ET-52 * SIMULTANEOUS BRAIN DELIVERY OF A THREE ANTI-CANCER DRUG COMBINATION VIA A PEPTIDE CARRIER-MEDIATED INTRAVENOUS INJECTION OF THE THREE-DRUG COCKTAIL

Abstract

BACKGROUND: Combinations of anti-cancer medications often yield better outcome than a single medication in the treatment of patients with cancer including patients with brain cancer. However, limitations imposed by the blood-brain barrier (BBB) create serious challenge to deliver even a single drug to the brain, let alone a combination of drugs. We have developed a peptide carrier K16ApoE, which apparently creates transient opening of the BBB. We investigated the ability of the carrier peptide to deliver a three-drug combination (cetuximab, cisplatin and methotrexate) to the brain injected via intravenous route. METHODS: Brain delivery of the drugs was achieved either by separate or combined administration of K16ApoE and a given drug(s) through femoral vein injection. A modification of the method comprised injection of K16ApoE pre-mixed with cetuximab, followed by injection of a drug. Brain uptake of cetuximab was assessed by micro single photon electron computed tomography (microSPECT). Quantification of brain uptake of cisplatin and methotrexate were achieved by atomic absorption spectrometry and LC-MS/MS, respectively. RESULTS: Experiments designed to deliver cetuximab, cisplatin and methotrexate separately show brain-uptake of the drugs was ∼3-fold, ∼40-fold and ∼51-fold greater with K16ApoE than without, amounting to brain uptake of ∼0.5% for cetuximab and ∼1.5% each for cisplatin and methotrexate, respectively, of the injected dose.

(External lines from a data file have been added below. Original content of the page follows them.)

(* ===== verification/Site.v ===== *)
(** * The web site as a whole: routes, frames, policy and forwarding

    The pages of Pages.v at their addresses (the directories of web/src/app), inside the
    layouts of their directories, behind the proxy (web/src/proxy.ts with its matcher) and
    next to the API (the rewrites and headers of web/next.config.ts).  The framework's part is
    its documentation: a directory in parentheses adds nothing to the address; a layout wraps
    every page below it; [:path*] stands for the rest of a path; pages are looked up before
    the rewrites apply. *)
From S2P Require Import Prelude JsValue Ui Schema Security Pages.
From S2P Require Auth Shell Contract Connect Calendar Composer ComposerParts Integrations Schedule.

Local Open Scope js_scope.

(** ** Routes *)

Inductive Page :=
  | pDashboard | pCompose | pCalendar | pChannels | pMedia | pAnalytics | pWallet | pIntegrations
  | pSettings | pOAuthCallback
  | pLogin | pSignup | pReset | pConfirmReset | pVerifyEmail
  | pAbout | pTerms | pPrivacy | pContact.

#[export] Instance Page_eq_dec : EqDecision Page.
Proof. solve_decision. Defined.

(** The directory of each page.tsx. *)
Definition directory (p : Page) : list jstr :=
  match p with
  | pDashboard => ["(app)" : jstr]
  | pCompose => ["(app)" : jstr; "(feature)"; "compose"]
  | pCalendar => ["(app)" : jstr; "(feature)"; "calendar"]
  | pChannels => ["(app)" : jstr; "(feature)"; "channels"]
  | pMedia => ["(app)" : jstr; "(feature)"; "media"]
  | pAnalytics => ["(app)" : jstr; "(feature)"; "analytics"]
  | pWallet => ["(app)" : jstr; "(feature)"; "wallet"]
  | pIntegrations => ["(app)" : jstr; "(feature)"; "integrations"]
  | pSettings => ["(app)" : jstr; "(feature)"; "settings"]
  | pOAuthCallback => ["(app)" : jstr; "oauth"; "callback"]
  | pLogin => ["(auth)" : jstr; "login"]
  | pSignup => ["(auth)" : jstr; "signup"]
  | pReset => ["(auth)" : jstr; "reset"]
  | pConfirmReset => ["(auth)" : jstr; "reset"; "confirm"]
  | pVerifyEmail => ["(auth)" : jstr; "verify-email"]
  | pAbout => ["(marketing)" : jstr; "about"]
  | pTerms => ["(marketing)" : jstr; "terms"]
  | pPrivacy => ["(marketing)" : jstr; "privacy"]
  | pContact => ["(marketing)" : jstr; "contact"]
  end.

Definition pages : list Page :=
  [pDashboard; pCompose; pCalendar; pChannels; pMedia; pAnalytics; pWallet; pIntegrations;
   pSettings; pOAuthCallback; pLogin; pSignup; pReset; pConfirmReset; pVerifyEmail;
   pAbout; pTerms; pPrivacy; pContact].

Definition is_group (segment : jstr) : bool := startsWith segment "(".

(** The address of a directory. *)
Definition route (dir : list jstr) : jstr :=
  match keep (fun s => negb (is_group s)) dir with
  | [] => "/"
  | l => l ≫= fun s => "/" ++ s
  end.

Definition address (p : Page) : jstr := route (directory p).

Definition page_at (path : jstr) : option Page := find (fun p => address p =ₛ path) pages.

(** ** Documents *)

(** The search parameters a page reads; [suspended]: they are not known yet. *)
Record Params := { token : option jstr; state : option jstr; code : option jstr; suspended : bool }.

(** What a document depends on: the request's headers, the guard of the application, the
    trees of the client components, the state of the settings page. *)
Record Env := { headers : gmap jstr jstr; guard : Auth.Guard.St; params : Params;
  client : Client -> list (node unit); settings : Shell.SettingsPage.St }.

Definition content (e : Env) (p : Page) : list (node unit) :=
  match p with
  | pDashboard => Shell.DashboardPage
  | pCompose => ComposePage (client e)
  | pCalendar => CalendarPage (client e)
  | pChannels => ChannelsPage (client e)
  | pMedia => MediaPage (client e)
  | pAnalytics => AnalyticsPage (client e)
  | pWallet => WalletPage (client e) (suspended (params e))
  | pIntegrations => IntegrationsPage (client e)
  | pSettings => view_map (fun _ => tt) (Shell.SettingsPage.view (settings e))
  | pOAuthCallback => OAuthCallbackPage (client e) (state (params e)) (code (params e))
  | pLogin => LoginPage (client e)
  | pSignup => SignupPage (client e)
  | pReset => ResetPage (client e)
  | pConfirmReset => ConfirmResetPage (client e) (token (params e))
  | pVerifyEmail => VerifyEmailPage (client e) (token (params e))
  | pAbout => AboutPage | pTerms => TermsPage | pPrivacy => PrivacyPage | pContact => ContactPage
  end.

(** The layout file of a directory below the root, if it has one. *)
Definition layout (e : Env) (pathname : jstr) (dir : list jstr) : list (node unit) -> list (node unit) :=
  if bool_decide (dir = ["(app)" : jstr]) then fun l => AppLayout (guard e) pathname (AppTemplate l)
  else if bool_decide (dir = ["(app)" : jstr; "(feature)"]) then FeatureLayout
  else if bool_decide (dir = ["(marketing)" : jstr]) then MarketingLayout
  else fun l => l.

(** The layouts from [dir] down to the page. *)
Fixpoint frames (e : Env) (pathname : jstr) (dir rest : list jstr) (page : list (node unit)) : list (node unit) :=
  match rest with
  | [] => page
  | s :: rest' => layout e pathname (dir ++ [s]) (frames e pathname (dir ++ [s]) rest' page)
  end.

Definition document (e : Env) (p : Page) : Document unit :=
  RootLayout (headers e) (frames e (address p) [] (directory p) (content e p)).

Definition page_metadata (p : Page) : Metadata :=
  match p with
  | pCompose => compose_metadata | pCalendar => calendar_metadata | pChannels => channels_metadata
  | pMedia => media_metadata | pAnalytics => analytics_metadata | pWallet => wallet_metadata
  | pIntegrations => integrations_metadata | pOAuthCallback => oauth_metadata
  | pLogin => login_metadata | pSignup => signup_metadata
  | pAbout => about_metadata | pTerms => terms_metadata
  | pPrivacy => privacy_metadata | pContact => contact_metadata
  | pDashboard | pSettings | pReset | pConfirmReset | pVerifyEmail => no_metadata
  end.

(** ** Requests *)

(** [config.matcher]: the alternatives excluded after the first slash; [None] is a dot. *)
Definition excluded : list (list (option N)) :=
  [map Some ("api" : jstr); map Some ("_next/static" : jstr); map Some ("_next/image" : jstr);
   map Some ("favicon" : jstr) ++ [None] ++ map Some ("ico" : jstr)].

Fixpoint looking_at (pat : list (option N)) (s : jstr) : bool :=
  match pat, s with
  | [], _ => true
  | None :: pat', _ :: s' => looking_at pat' s'
  | Some c :: pat', d :: s' => N.eqb c d && looking_at pat' s'
  | _ :: _, [] => false
  end.

Definition is_prefetch (hs : gmap jstr jstr) : bool :=
  bool_decide (is_Some (hs !! ("next-router-prefetch" : jstr)))
  || bool_decide (hs !! ("purpose" : jstr) = Some ("prefetch" : jstr)).

Definition matcher (path : jstr) (hs : gmap jstr jstr) : bool :=
  match path with
  | [] => false
  | c :: rest => N.eqb c 47 && negb (existsb (fun pat => looking_at pat rest) excluded)
  end && negb (is_prefetch hs).

Definition apiTarget (API_PROXY_TARGET : option jstr) (NODE_ENV : jstr) : jstr :=
  match API_PROXY_TARGET with
  | Some t => t
  | None => if NODE_ENV =ₛ "production" then "https://api.postal.lettstv.com" else "http://localhost:8080"
  end.

(** [/api/:path*] is forwarded to [`${apiTarget}/api/:path*`]. *)
Definition rewrites (apiTarget path : jstr) : option jstr :=
  if (path =ₛ "/api") || startsWith path "/api/" then Some (apiTarget ++ "/api" ++ drop 4 path) else None.

Definition securityHeaders : list (jstr * jstr) :=
  [("X-Content-Type-Options" : jstr, "nosniff" : jstr); ("X-Frame-Options", "DENY");
   ("Referrer-Policy", "no-referrer"); ("Cross-Origin-Opener-Policy", "same-origin");
   ("Permissions-Policy", "camera=(), microphone=(), geolocation=(), browsing-topics=()")].

Inductive Answer :=
  | APage (p : Page) (response : gmap jstr jstr) (d : Document unit)
  | Forwarded (url : jstr)
  | NotFound.

(** A request for an address: [None] when the proxy fails.  [uuid]: the random identifier of
    this request; [e]: its headers and the state the page is rendered in. *)
Definition serve (apiTarget uuid : jstr) (isDev : bool) (e : Env) (path : jstr) : option Answer :=
  h ← (if matcher path (headers e) then proxy uuid isDev (headers e)
       else Some {| h_request := headers e; h_response := ∅ |});
  Some match page_at path with
    | Some p =>
        APage p (h_response h)
          (document {| headers := h_request h; guard := guard e; params := params e;
                       client := client e; settings := settings e |} p)
    | None => match rewrites apiTarget path with Some url => Forwarded url | None => NotFound end
    end.

(** ** What is asked of the site *)

(** The pages behind the guard: those of the directory (app). *)
Definition guarded (p : Page) : bool := existsb (jeq "(app)") (directory p).
(** The [catch] block: the promise always resolves. *)
Definition moveDirectories (userInput : jstr) (w : World) : World :=
  match reset userInput w with
  | (inr _, w') => w'
  | (inl e, w') => {| on_disk := on_disk w'; ops := ops w';
                      console := console w' ++ ["❌ Error during script execution: " ++ e] |}
  end.

(** The answer to the question: empty is yes. *)
Definition userInput_of (answer : jstr) : jstr :=
  let i := lower (trim answer) in if truthy i then i else "y".

Definition on_answer (answer : jstr) (w : World) : World :=
  let userInput := userInput_of answer in
  if (userInput =ₛ "y") || (userInput =ₛ "n") then moveDirectories userInput w
  else {| on_disk := on_disk w; ops := ops w;
          console := console w ++ ["❌ Invalid input. Please enter 'Y' or 'N'."] |}.
End Script.

(** ** What is asked of the script *)

(** Directories all the way up. *)
Definition closed (d : disk) : Prop :=
  forall p s e, get d (p ++ [s]) = Some e -> get d p = Some Dir.

(** The disk [g] with the directory example, and in it the directories [ms] that were moved. *)
Definition after_moves (ms : list jstr) (g : path -> option entry) (p : path) : option entry :=
  match p with
  | [] => Some Dir
  | [x] => if x =ₛ exampleDir then Some Dir else if bool_decide (x ∈ ms) then None else g p
  | x :: y :: r =>
      if x =ₛ exampleDir then if bool_decide (y ∈ ms) then g (y :: r) else g p
      else if bool_decide (x ∈ ms) then None else g p
  end.

(** Every file of [d0] is in [d], in its place or below example. *)
Definition keeps (d0 d : disk) : Prop :=
  forall p c, get d0 p = Some (File c) ->
    get d p = Some (File c) \/ get d (exampleDir :: p) = Some (File c).
(* ===== verification/Design.v ===== *)
(** * Design tokens and primitive controls

    mobile/src/lib/tokens.ts, use-palette.ts and the primitives of mobile/src/ui; of the web,
    the controls of web/src/ui/primitives with a behaviour of their own: the form field with
    its accessible description and its show/hide button, the button, the empty state, the
    spinner.  Contrast.v measures the palettes. *)
From S2P Require Import Prelude JsValue Ui.
From S2P Require MobileTeam Shell.

Local Open Scope js_scope.

(** ** Tokens *)

Record Palette := { surface : jstr; elevated : jstr; fg : jstr; fgMuted : jstr; fgSubtle : jstr;
  accent : jstr; accentSoft : jstr; accentFg : jstr; danger : jstr; success : jstr; warning : jstr;
  separator : jstr; vibrancyPanel : jstr; vibrancyDock : jstr }.

Definition light : Palette :=
  {| surface := "#f3f5f9"; elevated := "#ffffff"; fg := "#1e2433"; fgMuted := "#5c6577";
     fgSubtle := "#828b9d"; accent := "#2f6bef"; accentSoft := "#5e8df5"; accentFg := "#ffffff";
     danger := "#d93a34"; success := "#1ba35d"; warning := "#bb7d18"; separator := "#e0e3ea";
     vibrancyPanel := "rgba(255,255,255,0.86)"; vibrancyDock := "rgba(252,253,255,0.78)" |}.

Definition dark : Palette :=
  {| surface := "#15171f"; elevated := "#222633"; fg := "#e8eaf0"; fgMuted := "#a3a9b9";
     fgSubtle := "#747b8d"; accent := "#5d87ff"; accentSoft := "#4a72e8"; accentFg := "#ffffff";
     danger := "#f05547"; success := "#36c97c"; warning := "#e8a23d"; separator := "rgba(255,255,255,0.13)";
     vibrancyPanel := "rgba(34,38,51,0.85)"; vibrancyDock := "rgba(34,38,51,0.78)" |}.

(** The colors of a palette that are declared as six hexadecimal digits in both. *)
Definition solid (p : Palette) : list jstr :=
  [surface p; elevated p; fg p; fgMuted p; fgSubtle p; accent p; accentSoft p; accentFg p; danger p;
   success p; warning p].

(** The separator is solid in the light palette alone. *)
Definition translucent (p : Palette) : list jstr := [vibrancyPanel p; vibrancyDock p].

(** The palette in force. *)
Definition usePalette (system_ : option jstr) (preference : MobileTeam.Settings.ThemePreference) : Palette :=
  if Shell.scheme system_ preference =ₛ "dark" then dark else light.

Definition space : list (jstr * Z) :=
  [("xs" : jstr, 4); ("sm", 8); ("md", 12); ("lg", 16); ("xl", 24); ("xxl", 32)]%Z.
Definition radius : list (jstr * Z) := [("sm" : jstr, 8); ("md", 12); ("lg", 16); ("xl", 22); ("full", 999)]%Z.
Definition type : list (jstr * Z) :=
  [("caption" : jstr, 12); ("body", 14); ("subhead", 16); ("title", 20); ("display", 28)]%Z.

(** ** Colors *)

(** Red, green, blue, and the opacity in 255ths or hundredths. *)
Record Color := { red : Z; green : Z; blue : Z; alpha : Z * Z }.

Definition hex_digit (c : N) : option Z :=
  if (48 <=? c)%N && (c <=? 57)%N then Some (Z.of_N c - 48)%Z
  else if (97 <=? c)%N && (c <=? 102)%N then Some (Z.of_N c - 87)%Z else None.

Definition hex_pair (c d : N) : option Z :=
  x ← hex_digit c; y ← hex_digit d; Some (16 * x + y)%Z.

(** A decimal numeral of at most three digits. *)
Definition small (s : jstr) : option Z :=
  match s with
  | [] | _ :: _ :: _ :: _ :: _ => None
  | _ => foldl (fun acc c => a ← acc; if (48 <=? c)%N && (c <=? 57)%N then Some (10 * a + (Z.of_N c - 48))%Z else None)
               (Some 0%Z) s
  end.

Fixpoint commas (s : jstr) : list jstr :=
  match s with
  | [] => [[]]
  | c :: s' => match commas s' with
      | w :: l => if N.eqb c 44 then [] :: w :: l else (c :: w) :: l
      | [] => [[c]] end
  end.

(** What the platform reads: [#rrggbb], [#rrggbbaa], [rgba(r,g,b,0.aa)]. *)
Definition parse_color (s : jstr) : option Color :=
  match s with
  | [35%N; a; b; c; d; e; f] =>
      r ← hex_pair a b; g ← hex_pair c d; l ← hex_pair e f;
      Some {| red := r; green := g; blue := l; alpha := (255, 255)%Z |}
  | [35%N; a; b; c; d; e; f; h; k] =>
      r ← hex_pair a b; g ← hex_pair c d; l ← hex_pair e f; o ← hex_pair h k;
      Some {| red := r; green := g; blue := l; alpha := (o, 255%Z) |}
  | _ =>
      if startsWith s "rgba(0" || startsWith s "rgba(1" || startsWith s "rgba(2" || startsWith s "rgba(3" then
        match commas (take (length s - 6) (drop 5 s)) with
        | [r; g; l; o] =>
            x ← small r; y ← small g; z ← small l; q ← small (drop 2 o);
            if bool_decide (x <= 255 /\ y <= 255 /\ z <= 255)%Z && startsWith o "0." && bool_decide (last s = Some 41%N)
            then Some {| red := x; green := y; blue := z; alpha := (q, 100%Z) |} else None
        | _ => None
        end
      else None
  end.

(** [`${color}22`]: two more digits, the opacity. *)
Definition tint (color suffix : jstr) : jstr := color ++ suffix.

(** ** The primitives of the mobile app *)

Inductive PillTone := neutral | tone_accent | tone_success | tone_warning | tone_danger.

Definition tone_color (p : Palette) (t : PillTone) : jstr :=
  match t with
  | tone_accent => accent p | tone_success => success p | tone_warning => warning p
  | tone_danger => danger p | neutral => fgMuted p
  end.

(** The background, the color of the dot and the text, and the text. *)
Definition StatusPill (p : Palette) (t : PillTone) (children : jstr) : jstr * jstr * jstr :=
  (tint (tone_color p t) "22", tone_color p t, children).

Inductive ButtonVariant := primary | secondary | ghost | danger_.

Definition background (p : Palette) (v : ButtonVariant) : jstr :=
  match v with primary => accent p | danger_ => danger p | secondary => elevated p | ghost => "transparent" end.

Definition textColor (p : Palette) (v : ButtonVariant) : jstr :=
  match v with primary | danger_ => accentFg p | _ => fg p end.

(** While loading, a spinner stands in for the label. *)
Definition Button {A} (children : jstr) (onPress : A) (disabled loading : bool) : list (node A) :=
  [Btn (if loading then [] else children) (negb (disabled || loading)) onPress].

Definition minHeight : Z := 44.

Definition BrandSplash {A} : list (node A) := [Box "img" [text "Postal"]; text "Postal"; Box "progressbar" []].

(** The field of the mobile app: focus, and the show/hide button of a password. *)
Module MobileField.
Record St := { focused : bool; revealed : bool }.
Definition init : St := {| focused := false; revealed := false |}.

Inductive Act := Focus | Blur | Reveal.

Definition update (a : Act) (s : St) : St :=
  match a with
  | Focus => {| focused := true; revealed := revealed s |}
  | Blur => {| focused := false; revealed := revealed s |}
  | Reveal => {| focused := focused s; revealed := negb (revealed s) |}
  end.

Definition borderColor (p : Palette) (error : option jstr) (s : St) : jstr :=
  if match error with Some e => truthy e | None => false end then danger p
  else if focused s then accent p else separator p.

(** [secureTextEntry]: whether the characters are hidden. *)
Definition hidden (isSecure : bool) (s : St) : bool := isSecure && negb (revealed s).

Definition toggle (isSecure : bool) (s : St) : list (node Act) :=
  when isSecure [Btn (if revealed s then "Hide password" else "Show password") true Reveal].
End MobileField.

(** ** The primitives of the web application *)

Definition is_set (s : option jstr) : bool := match s with Some t => truthy t | None => false end.

Module WebField.
Record Props := { label : jstr; error : option jstr; hint : option jstr; id : option jstr;
  autoId : jstr; type_ : jstr }.

(** [revealed] *)
Abbreviation St := bool.

Section Field.
Variable p : Props.

Definition fieldId : jstr := match id p with Some i => i | None => autoId p end.
Definition errorId : jstr := fieldId ++ "-error".
Definition hintId : jstr := fieldId ++ "-hint".

(** The identifiers in [aria-describedby]. *)
Definition describedBy : list jstr := when (is_set (error p)) [errorId] ++ when (is_set (hint p)) [hintId].

Definition isPassword : bool := type_ p =ₛ "password".
Definition inputType (revealed : St) : jstr :=
  if isPassword then (if revealed then "text" else "password") else type_ p.

Inductive Act := Input (value : jstr) | Reveal.

(** An element with an id is a box named by the id with a number sign. *)
Definition view (value : jstr) (revealed : St) : list (node Act) :=
  [text (label p); Field (label p) value true Input]
  ++ when isPassword [Toggle "button" (if revealed then "Hide password" else "Show password") revealed true Reveal]
  ++ match hint p with
     | Some h => when (truthy h && negb (is_set (error p))) [Box ("#" ++ hintId) [text h]]
     | None => []
     end
  ++ match error p with
     | Some e => when (truthy e) [Box ("#" ++ errorId) [Box "alert" [text e]]]
     | None => []
     end.

Definition update (a : Act) (revealed : St) : St :=
  match a with Reveal => negb revealed | Input _ => revealed end.
End Field.
End WebField.

(** The size of a web button, as its height in pixels. *)
Inductive Size := sm | md | lg | icon.
Definition height (s : Size) : Z := match s with sm => 32 | md => 40 | lg => 48 | icon => 40 end.
Definition default_size : Size := md.

(** [type]: a button that is not a child's element never submits a form unless told to. *)
Definition button_type (asChild : bool) (type : option jstr) : option jstr :=
  if asChild then None else Some (match type with Some t => t | None => "button" end).

Definition EmptyState {A} (title : jstr) (description action : option (list (node A))) : list (node A) :=
  [text title] ++ default [] description ++ default [] action.

Definition Spinner {A} (label : option jstr) : list (node A) :=
  [Box "status" [text (match label with Some l => l | None => "Loading" end)]].

(** ** Theorems *)

(** every token is a color.  In both palettes the solid tokens are opaque colors and the
    translucent ones are not; and each tint the application makes by adding two digits to a
    token (pills, notes, icon boxes, selections) is that token's color with that opacity. *)
Theorem tokens_are_colors :
  Forall (fun p =>
    Forall (fun t => exists r g b, parse_color t = Some {| red := r; green := g; blue := b; alpha := (255, 255)%Z |}
      /\ Forall (fun suffix => exists o, (0 < o < 255)%Z
           /\ parse_color (tint t suffix) = Some {| red := r; green := g; blue := b; alpha := (o, 255%Z) |})
         ["22" : jstr; "12"; "33"; "14"; "1f"; "1a"; "40"]) (solid p)
    /\ Forall (fun t => exists r g b a, parse_color t = Some {| red := r; green := g; blue := b; alpha := (a, 100%Z) |}
         /\ (0 < a < 100)%Z) (translucent p)
    /\ is_Some (parse_color (separator p))
    /\ (forall t, tone_color p t ∈ solid p)) [light; dark].
Proof.
  each; (split; [|split; [|split; [by eexists|]]]); try (unfold solid, translucent; each);
    try (do 3 eexists; split; [reflexivity|]; each; eexists; (split; [|reflexivity]); lia);
    try (do 4 eexists; split; [reflexivity|lia]);
    intros t; apply (bool_decide_unpack _); destruct t; vm_compute; exact I.
Qed.

(** what a field says of itself.  Each identifier in [aria-describedby] is that of an
    element of the field, except when there is an error and a hint: the hint is not shown
    then, and its identifier points nowhere.  The password is shown in clear exactly when the
    button says so, and a field of another type never changes its type. *)
Theorem field_described p value revealed :
  ((forall i, i ∈ WebField.describedBy p -> ("#" ++ i) ∈ roles (WebField.view p value revealed))
   <-> is_set (WebField.error p) && is_set (WebField.hint p) = false)
  /\ (WebField.isPassword p = true ->
      (WebField.inputType p revealed =ₛ "text") = revealed
      /\ offers (WebField.view p value revealed) WebField.Reveal)
  /\ (WebField.isPassword p = false ->
      WebField.inputType p revealed = WebField.type_ p
      /\ ~ offers (WebField.view p value revealed) WebField.Reveal).
Proof.
  unfold WebField.view, WebField.describedBy, WebField.inputType. set (i := WebField.hintId p). set (j := WebField.errorId p).
  split; [|split].
  - destruct (WebField.error p) as [e|], (WebField.hint p) as [h|]; cbn [is_set];
      try destruct (truthy e); try destruct (truthy h); cbn [when negb andb app];
      destruct (WebField.isPassword p); cbn; split; try done; intros H; try (intros k Hk; set_solver).
    all: exfalso; assert (Hi : ("#" ++ i) ∈ ["#" ++ j; "alert" : jstr]) by (apply H; set_solver).
    all: apply elem_of_cons in Hi as [Hi|Hi%list_elem_of_singleton]; [|discriminate Hi].
    all: apply (f_equal length) in Hi; unfold i, j, WebField.hintId, WebField.errorId in Hi;
      rewrite !length_app in Hi; cbn in Hi; lia.
  - intros ->. split; [by destruct revealed|]. right; right; left. by split.
  - intros ->. split; [done|]. cbn [when app]. intros [[]|[[_ [v Hv]]|H]]; [discriminate Hv|].
    rewrite offers_app in H. destruct (WebField.hint p) as [h|], (WebField.error p) as [e|];
      rewrite ?offers_when in H; cbn in H; tauto.
Qed.

Definition signup_field : WebField.Props :=
  {| WebField.label := "Password"; WebField.error := None; WebField.hint := Some ("At least 8 characters." : jstr);
     WebField.id := None; WebField.autoId := ":r1:"; WebField.type_ := "password" |}.

Lemma field_described_witness :
  ("#:r1:-hint" : jstr) ∈ roles (WebField.view signup_field [] false)
  /\ offers (WebField.view signup_field [] false) WebField.Reveal.
Proof.
  destruct (field_described signup_field [] false) as (H1 & H2 & _). split.
  - apply (proj2 H1 eq_refl ":r1:-hint"). left.
  - exact (proj2 (H2 eq_refl)).
Defined.

(** The characters of a mobile password are hidden exactly after an even number of presses
    of its button, wherever the focus went in between. *)
Lemma mobile_hidden_parity acts :
  MobileField.hidden true (fold_left (fun s a => MobileField.update a s) acts MobileField.init)
  = Nat.even (count (fun a => match a with MobileField.Reveal => true | _ => false end) acts).
Proof.
  assert (H : forall s, MobileField.hidden true (fold_left (fun s a => MobileField.update a s) acts s)
    = xorb (MobileField.revealed s)
        (Nat.even (count (fun a => match a with MobileField.Reveal => true | _ => false end) acts))).
  { induction acts as [|a acts IH]; intros s; [by destruct s as [f []]|]. cbn [fold_left]. rewrite IH.
    unfold count. destruct a; cbn [keep length]; try done. rewrite Nat.even_succ, <- Nat.negb_even.
    cbn. by destruct (MobileField.revealed s), (Nat.even _). }
  exact (H MobileField.init).
Qed.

Experiments designed to deliver cetuximab, cisplatin and methotrexate simultaneously (in a mixture) produced brain uptake of the three drugs at ∼3-fold, ∼18-fold and ∼41-fold greater with K16ApoE than without for cetuximab, cisplatin and methotrexate, respectively, which amounted to brain uptake of∼ 0.5% for cetuximab, ∼0.7% for cisplatin and ∼ 0.5% for methotrexate. SIGNIFICANCE: The results suggest that multiple anti-cancer agents can be simultaneously delivered to the brain via the synthetic carrier peptide K16ApoE. Thus, the method offers a novel therapeutic avenue for intervention against brain cancer.